Where does the word "mantissa" occur in the entries below? Copy every line that has it.

EXERCISE INPUTS
- - - - - - -

Lemma dequeue_fifo e session :
  match publish_request_dequeue e session with
  | (None, e') => e' = e ∧ ∀ r, r ∈ subs_publish_queue e → ¬ parked session r
  | (Some r, e') => ∃ i, subs_publish_queue e !! i = Some r ∧ parked session r ∧
      e' = set_publish_queue e (<[i := zero_publish_request]> (subs_publish_queue e)) ∧
      ∀ r', r' ∈ subs_publish_queue e → parked session r' → pr_enqueued_ms r ≤ pr_enqueued_ms r'
  end.
Proof.
  unfold publish_request_dequeue; pose proof (oldest_request_spec session (subs_publish_queue e) 0 None) as H.
  specialize (H ltac:(done)); destruct (oldest_request _ _ _ _) as [[i r]|]; [|split; [done|apply H]].
  destruct H as (Hp & [?|[_ Hr]] & Hmin & _); [done|]; rewrite Nat.sub_0_r in Hr; exists i; by split_and!.
Qed.
End invariant.
(* ===== verification/Publish.v ===== *)
(** * Publishing

    The cyclic half of [src/services/subscription.c]: which items report,
    NotificationMessages and their encoding, the publishing timer, keep-alive
    messages, retransmission, and the tick that samples the items and serves
    due subscriptions. Messages leave through the class [Emitter], which
    [mu_server_emit_message] of [src/core/server.c] implements for the engine;
    the theorems hold for every emitter. [None] stands for undefined
    behaviour. *)

From S2P Require Export Subscription Dispatch.

Class PublishProfile := {
  MUC_OPCUA_EVENTS : bool;
  MUC_OPCUA_MULTIPLE_CONNECTIONS : bool
}.

(** Send a message body for a request on a connection: the status and the new
    state of the transport. *)
Class Emitter (Out : Type) := emit_message : Out → option nat → Z → list Z → Z * Out.

Definition MU_PUBLISH_BODY_BYTES : Z := 512.
Definition MU_ID_DATACHANGENOTIFICATION_ENCODING_DEFAULTBINARY : Z := 811.

Section publish.
  Context {profile : BaseProfile} {pub : PublishProfile} {caps : BuildCaps}.

(** ** Which items report *)

Definition monitored_item_in_subscription (it : mu_monitored_item_t) (s : mu_subscription_t) : bool :=
  item_of (sub_key s) it.

Definition monitored_item_reportable (it : mu_monitored_item_t) (s : mu_subscription_t) : bool :=
  item_of (sub_key s) it &&
  (if MUC_OPCUA_SUBSCRIPTIONS_STANDARD then mi_pending (mi_sample it) || (0 <? q_count (mi_queue it))
   else mi_pending (mi_sample it)) &&
  (mi_monitoring_mode (mi_parameters it) =? MU_MONITORING_MODE_REPORTING).
(* ===== verification/SubscriptionService.v ===== *)
(** * Subscription services

    The handlers of [src/core/service_dispatch.c] for the Subscription and
    MonitoredItem service sets: CreateSubscription, ModifySubscription,
    SetPublishingMode, DeleteSubscriptions, CreateMonitoredItems,
    ModifyMonitoredItems, SetMonitoringMode, SetTriggering,
    DeleteMonitoredItems, Publish and Republish. They run on any server state
    that hosts a subscription engine (class [SubscriptionHost]). *)

From S2P Require Export Publish.

Definition MU_DISPATCH_MAX_SUBSCRIPTION_OPERATIONS : Z := 32.
Definition MU_MIN_PUBLISHING_INTERVAL_MS : Z := 50.
Definition MU_MAX_PUBLISHING_INTERVAL_MS : Z := 60000.
Definition MU_PUBLISHING_INTERVAL_MIN_BITS : Z := 0x4049000000000000.
Definition MU_PUBLISHING_INTERVAL_MAX_BITS : Z := 0x40ed4c0000000000.
Definition MU_MONITORED_VALUE_ATTRIBUTE_ID : Z := 13.
Definition MU_ID_DATACHANGEFILTER_ENCODING_DEFAULTBINARY : Z := 724.
Definition MU_ID_EVENTFILTER_ENCODING_DEFAULTBINARY : Z := 727.
Definition MU_MAX_MONITORED_STRING : Z := 32.
Definition MU_DATACHANGE_TRIGGER_STATUS_VALUE : Z := 1.
Definition MU_DATACHANGE_TRIGGER_STATUS_VALUE_TIMESTAMP : Z := 2.
Definition MU_DEADBAND_TYPE_NONE : Z := 0.
Definition MU_DEADBAND_TYPE_PERCENT : Z := 2.

(** ** Durations *)

(** The revised interval, in milliseconds, of a requested Duration. *)
Definition publishing_interval_bits_to_ms (bits : Z) : Z :=
  if negb (Z.land bits MU_DOUBLE_SIGN_BIT =? 0) || (bits <? MU_PUBLISHING_INTERVAL_MIN_BITS)
  then MU_MIN_PUBLISHING_INTERVAL_MS
  else if MU_PUBLISHING_INTERVAL_MAX_BITS <? bits then MU_MAX_PUBLISHING_INTERVAL_MS
  else
    let exponent := to_u32 (Z.land (Z.shiftr bits 52) 0x7FF) in
    let fraction := Z.land bits 0x000FFFFFFFFFFFFF in
    let mantissa := Z.lor (Z.shiftl 1 52) fraction in
    let unbiased := to_u32 (exponent - 1023) in
    if 52 <=? unbiased then to_u32 (to_u64 (Z.shiftl mantissa (unbiased - 52)))
    else to_u32 (Z.shiftr mantissa (52 - unbiased)).

(** The loop that finds the leading bit; a [uint32_t] loses it in 31 turns. *)
Fixpoint leading_bit (fuel : nat) (value exponent : Z) : Z :=
  match fuel with
  | O => exponent
  | S fuel =>
      if negb (Z.shiftr value 1 =? 0) then leading_bit fuel (Z.shiftr value 1) (exponent + 1) else exponent
  end.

- - - - - - -

OUTPUT BELOW
    let mantissa := Z.lor (Z.shiftl 1 52) fraction in
    if 52 <=? unbiased then to_u32 (to_u64 (Z.shiftl mantissa (unbiased - 52)))
    else to_u32 (Z.shiftr mantissa (52 - unbiased)).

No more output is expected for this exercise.